> **Work required**
The full set of entries, reproduced exactly, is the expected answer.

> **Input for this task**
Context {F : Type} {FO : Float64 F}.
Variable apply_voi_lut : ndarray F -> Dataset F -> result (ndarray F).
Variable decompress : Dataset F -> result (Dataset F).
Variable Image : Type.
Variable fromarray : ndarray F -> image_mode -> result Image.
Variable image_size : Image -> N * N.
Variable World : Type.
Variable Path : Type.
Variable path_exists : World -> Path -> result bool.
Variable mkdir : Path -> World -> result unit * World.
Variable dcmread : World -> Path -> result (Dataset F).
Variable save : Image -> Path -> Z -> World -> result unit * World.
Variable stem : Path -> string.
Variable joinpath : Path -> string -> Path.
Variable str : Path -> string.
Variable jpeg_quality : Z.
Variable depth : nat.
Variable is_dir : World -> Path -> result bool.
Variable glob : World -> Path -> string -> result (list Path).
Variable iterdir : World -> Path -> result (list Path).
Variable is_file : World -> Path -> result bool.
Variable suffix : Path -> string.
Variable name : Path -> string.
Variable dcmread_header : World -> Path -> result (Header F).
Variable dcm_extensions : list string.

Local Abbreviation convert :=
  (convert_dicom apply_voi_lut decompress fromarray image_size path_exists
     mkdir dcmread save stem joinpath str jpeg_quality depth).
Local Abbreviation convert_each :=
  (convert_all apply_voi_lut decompress fromarray image_size path_exists
     mkdir dcmread save stem joinpath str jpeg_quality depth).
Local Abbreviation find :=
  (find_dicom_files glob iterdir is_file suffix name dcmread_header
     dcm_extensions).
Local Abbreviation convert_dir :=
  (convert_directory apply_voi_lut decompress fromarray image_size path_exists
     mkdir dcmread save stem joinpath str jpeg_quality depth is_dir glob
     iterdir is_file suffix name dcmread_header dcm_extensions).

Lemma convert_dicom_paths (p out : Path) (w w' : World) (paths : list string) :
  convert p out w = (Ok paths, w') ->
  paths = [] \/ paths = [str (joinpath out (stem p ++ ".jpg"))].
Proof.
  unfold convert_dicom.
  destruct (path_exists w p) as [[|]|]; [|intros [= <- _]; now left|discriminate].
  destruct (mkdir out w) as [[[]|] w1]; [|discriminate].
  destruct (convert_read apply_voi_lut decompress fromarray image_size dcmread
              save stem joinpath str jpeg_quality depth p out w1)
    as [ps w2] eqn:Hr.
  intros [= <- <-]. apply convert_read_inv in Hr.
  destruct Hr as [H|[ds [frame [rest [im [_ [_ [_ [_ Hp]]]]]]]]];
    [now left|now right].
Qed.

Lemma convert_all_inv (out : Path) (files : list Path) :
  forall (done : list string) (w w' : World) (paths : list string),
    convert_each files out done w = (Ok paths, w') ->
    exists new,
      paths = done ++ new /\ (length new <= length files)%nat /\
      Forall (fun path =>
                exists f, In f files /\
                          path = str (joinpath out (stem f ++ ".jpg"))) new.
Proof.
  induction files as [|f files IH]; intros done w w' paths; simpl.
  - intros [= <- _]. exists []. rewrite app_nil_r. repeat split; auto.
  - destruct (convert f out w) as [[results|e] w1] eqn:Hc; [|discriminate].
    intros H. apply IH in H. destruct H as [new [-> [Hlen Hall]]].
    exists (results ++ new). rewrite app_assoc. split; [reflexivity|].
    apply convert_dicom_paths in Hc.
    split.
    + rewrite length_app. destruct Hc as [->| ->]; simpl; lia.
    + apply Forall_app. split.
      * destruct Hc as [->| ->]; constructor; [|constructor].
        exists f. split; [now left|reflexivity].
      * eapply Forall_impl; [|exact Hall].
        intros path [g [Hg ->]]. exists g. split; [now right|reflexivity].
Qed.

(** X19: what [convert_directory] returns.  When the directory is missing or
    no DICOM file is found in it, the list is empty and the file system is
    untouched (the output directory is not made).  Otherwise the list holds
    at most one path for each file found, and each path is
    [input_dir / output_folder_name / (stem + ".jpg")] for the stem of a file
    found. *)
Theorem convert_directory_paths (input_dir : Path) (output_folder_name : string)
    (w w' : World) (paths : list string) :
  convert_dir input_dir output_folder_name w = (Ok paths, w') ->
  (paths = [] /\ w' = w /\
   (is_dir w input_dir = Ok false \/
    find input_dir output_folder_name w = Ok [])) \/
  exists dcm_files,
    find input_dir output_folder_name w = Ok dcm_files /\
    (length paths <= length dcm_files)%nat /\
    Forall (fun path =>
              exists f, In f dcm_files /\
                path = str (joinpath (joinpath input_dir output_folder_name)
                                     (stem f ++ ".jpg")))
           paths.
Proof.
  unfold convert_directory.
  destruct (is_dir w input_dir) as [[|]|]; [| |discriminate].
  - cbv zeta.
    destruct (find input_dir output_folder_name w) as [[|f files]|] eqn:Hf;
      [| |discriminate].
    + intros [= <- <-]. left. repeat split. now right.
    + intros H. right. exists (f :: files). split; [reflexivity|].
      apply convert_all_inv in H. destruct H as [new [-> [Hlen Hall]]].
      now split.
  - intros [= <- <-]. left. repeat split. now left.
Qed.

End ConvertDirectoryFacts.

Lemma convert_directory_paths_witness :
  (["studies/converted_jpegs/scan.jpg"%string] = [] /\
   snd (convert_directory_example
          (Examples.dataset_of Examples.two_frames None None None)) = [] /\
   (is_file_example [] "studies"%string = Ok false \/
    find_example (Examples.dataset_of Examples.two_frames None None None)
    = Ok [])) \/
  exists dcm_files,
    find_example (Examples.dataset_of Examples.two_frames None None None)
    = Ok dcm_files /\
    (length ["studies/converted_jpegs/scan.jpg"%string]
     <= length dcm_files)%nat /\
    Forall (fun path =>
              exists f, In f dcm_files /\
                path = Files.str (Files.joinpath
                                    (Files.joinpath "studies"%string
                                       "converted_jpegs"%string)
                                    (Files.stem f ++ ".jpg")))
           ["studies/converted_jpegs/scan.jpg"%string].
Proof.
  apply (convert_directory_paths Examples.voi_lut_unchanged
           Examples.decompress_raises Files.image Files.fromarray
           Files.image_size Files.world string Files.path_exists Files.mkdir
           (Files.dcmread (Examples.dataset_of Examples.two_frames None None None))
           Files.save Files.stem Files.joinpath Files.str 95 1
           is_file_example glob_example iterdir_example is_file_example
           suffix_example Files.str
           (header_example 3 4 (Examples.dataset_of Examples.two_frames None None None))
           [".dcm"; ".dicom"; ".dic"]%string
           "studies"%string "converted_jpegs"%string []).
  reflexivity.
Defined.


(** ** The files found in a directory *)

Section FindFacts.

Context {F : Type}.
Variable World : Type.
Variable Path : Type.
Variable glob : World -> Path -> string -> result (list Path).
Variable iterdir : World -> Path -> result (list Path).
Variable is_file : World -> Path -> result bool.
Variable suffix : Path -> string.
Variable name : Path -> string.
Variable dcmread_header : World -> Path -> result (Header F).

> **Written response**
Context {F : Type} {FO : Float64 F}.
Variable apply_voi_lut : ndarray F -> Dataset F -> result (ndarray F).
Variable decompress : Dataset F -> result (Dataset F).
Variable Image : Type.
Variable fromarray : ndarray F -> image_mode -> result Image.
Variable image_size : Image -> N * N.
Variable World : Type.
Variable Path : Type.
Variable path_exists : World -> Path -> result bool.
Variable mkdir : Path -> World -> result unit * World.
Variable dcmread : World -> Path -> result (Dataset F).
Variable save : Image -> Path -> Z -> World -> result unit * World.
Variable stem : Path -> string.
Variable joinpath : Path -> string -> Path.
Variable str : Path -> string.
Variable jpeg_quality : Z.
Variable depth : nat.
Variable is_dir : World -> Path -> result bool.
Variable glob : World -> Path -> string -> result (list Path).
Variable iterdir : World -> Path -> result (list Path).
Variable is_file : World -> Path -> result bool.
Variable suffix : Path -> string.
Variable name : Path -> string.
Variable dcmread_header : World -> Path -> result (Header F).
Variable dcm_extensions : list string.

Local Abbreviation convert :=
  (convert_dicom apply_voi_lut decompress fromarray image_size path_exists
     mkdir dcmread save stem joinpath str jpeg_quality depth).
Local Abbreviation convert_each :=
  (convert_all apply_voi_lut decompress fromarray image_size path_exists
     mkdir dcmread save stem joinpath str jpeg_quality depth).
Local Abbreviation find :=
  (find_dicom_files glob iterdir is_file suffix name dcmread_header
     dcm_extensions).
Local Abbreviation convert_dir :=
  (convert_directory apply_voi_lut decompress fromarray image_size path_exists
     mkdir dcmread save stem joinpath str jpeg_quality depth is_dir glob
     iterdir is_file suffix name dcmread_header dcm_extensions).

Lemma convert_dicom_paths (p out : Path) (w w' : World) (paths : list string) :
  convert p out w = (Ok paths, w') ->
  paths = [] \/ paths = [str (joinpath out (stem p ++ ".jpg"))].
Proof.
  unfold convert_dicom.
  destruct (path_exists w p) as [[|]|]; [|intros [= <- _]; now left|discriminate].
  destruct (mkdir out w) as [[[]|] w1]; [|discriminate].
  destruct (convert_read apply_voi_lut decompress fromarray image_size dcmread
              save stem joinpath str jpeg_quality depth p out w1)
    as [ps w2] eqn:Hr.
  intros [= <- <-]. apply convert_read_inv in Hr.
  destruct Hr as [H|[ds [frame [rest [im [_ [_ [_ [_ Hp]]]]]]]]];
    [now left|now right].
Qed.

Lemma convert_all_inv (out : Path) (files : list Path) :
  forall (done : list string) (w w' : World) (paths : list string),
    convert_each files out done w = (Ok paths, w') ->
    exists new,
      paths = done ++ new /\ (length new <= length files)%nat /\
      Forall (fun path =>
                exists f, In f files /\
                          path = str (joinpath out (stem f ++ ".jpg"))) new.
Proof.
  induction files as [|f files IH]; intros done w w' paths; simpl.
  - intros [= <- _]. exists []. rewrite app_nil_r. repeat split; auto.
  - destruct (convert f out w) as [[results|e] w1] eqn:Hc; [|discriminate].
    intros H. apply IH in H. destruct H as [new [-> [Hlen Hall]]].
    exists (results ++ new). rewrite app_assoc. split; [reflexivity|].
    apply convert_dicom_paths in Hc.
    split.
    + rewrite length_app. destruct Hc as [->| ->]; simpl; lia.
    + apply Forall_app. split.
      * destruct Hc as [->| ->]; constructor; [|constructor].
        exists f. split; [now left|reflexivity].
      * eapply Forall_impl; [|exact Hall].
        intros path [g [Hg ->]]. exists g. split; [now right|reflexivity].
Qed.

(** X19: what [convert_directory] returns.  When the directory is missing or
    no DICOM file is found in it, the list is empty and the file system is
    untouched (the output directory is not made).  Otherwise the list holds
    at most one path for each file found, and each path is
    [input_dir / output_folder_name / (stem + ".jpg")] for the stem of a file
    found. *)
Theorem convert_directory_paths (input_dir : Path) (output_folder_name : string)
    (w w' : World) (paths : list string) :
  convert_dir input_dir output_folder_name w = (Ok paths, w') ->
  (paths = [] /\ w' = w /\
   (is_dir w input_dir = Ok false \/
    find input_dir output_folder_name w = Ok [])) \/
  exists dcm_files,
    find input_dir output_folder_name w = Ok dcm_files /\
    (length paths <= length dcm_files)%nat /\
    Forall (fun path =>
              exists f, In f dcm_files /\
                path = str (joinpath (joinpath input_dir output_folder_name)
                                     (stem f ++ ".jpg")))
           paths.
Proof.
  unfold convert_directory.
  destruct (is_dir w input_dir) as [[|]|]; [| |discriminate].
  - cbv zeta.
    destruct (find input_dir output_folder_name w) as [[|f files]|] eqn:Hf;
      [| |discriminate].
    + intros [= <- <-]. left. repeat split. now right.
    + intros H. right. exists (f :: files). split; [reflexivity|].
      apply convert_all_inv in H. destruct H as [new [-> [Hlen Hall]]].
      now split.
  - intros [= <- <-]. left. repeat split. now left.
Qed.

End ConvertDirectoryFacts.

Lemma convert_directory_paths_witness :
  (["studies/converted_jpegs/scan.jpg"%string] = [] /\
   snd (convert_directory_example
          (Examples.dataset_of Examples.two_frames None None None)) = [] /\
   (is_file_example [] "studies"%string = Ok false \/
    find_example (Examples.dataset_of Examples.two_frames None None None)
    = Ok [])) \/
  exists dcm_files,
    find_example (Examples.dataset_of Examples.two_frames None None None)
    = Ok dcm_files /\
    (length ["studies/converted_jpegs/scan.jpg"%string]
     <= length dcm_files)%nat /\
    Forall (fun path =>
              exists f, In f dcm_files /\
                path = Files.str (Files.joinpath
                                    (Files.joinpath "studies"%string
                                       "converted_jpegs"%string)
                                    (Files.stem f ++ ".jpg")))
           ["studies/converted_jpegs/scan.jpg"%string].
Proof.
  apply (convert_directory_paths Examples.voi_lut_unchanged
           Examples.decompress_raises Files.image Files.fromarray
           Files.image_size Files.world string Files.path_exists Files.mkdir
           (Files.dcmread (Examples.dataset_of Examples.two_frames None None None))
           Files.save Files.stem Files.joinpath Files.str 95 1
           is_file_example glob_example iterdir_example is_file_example
           suffix_example Files.str
           (header_example 3 4 (Examples.dataset_of Examples.two_frames None None None))
           [".dcm"; ".dicom"; ".dic"]%string
           "studies"%string "converted_jpegs"%string []).
  reflexivity.
Defined.


(** ** The files found in a directory *)

Section FindFacts.

Context {F : Type}.
Variable World : Type.
Variable Path : Type.
Variable glob : World -> Path -> string -> result (list Path).
Variable iterdir : World -> Path -> result (list Path).
Variable is_file : World -> Path -> result bool.
Variable suffix : Path -> string.
Variable name : Path -> string.
Variable dcmread_header : World -> Path -> result (Header F).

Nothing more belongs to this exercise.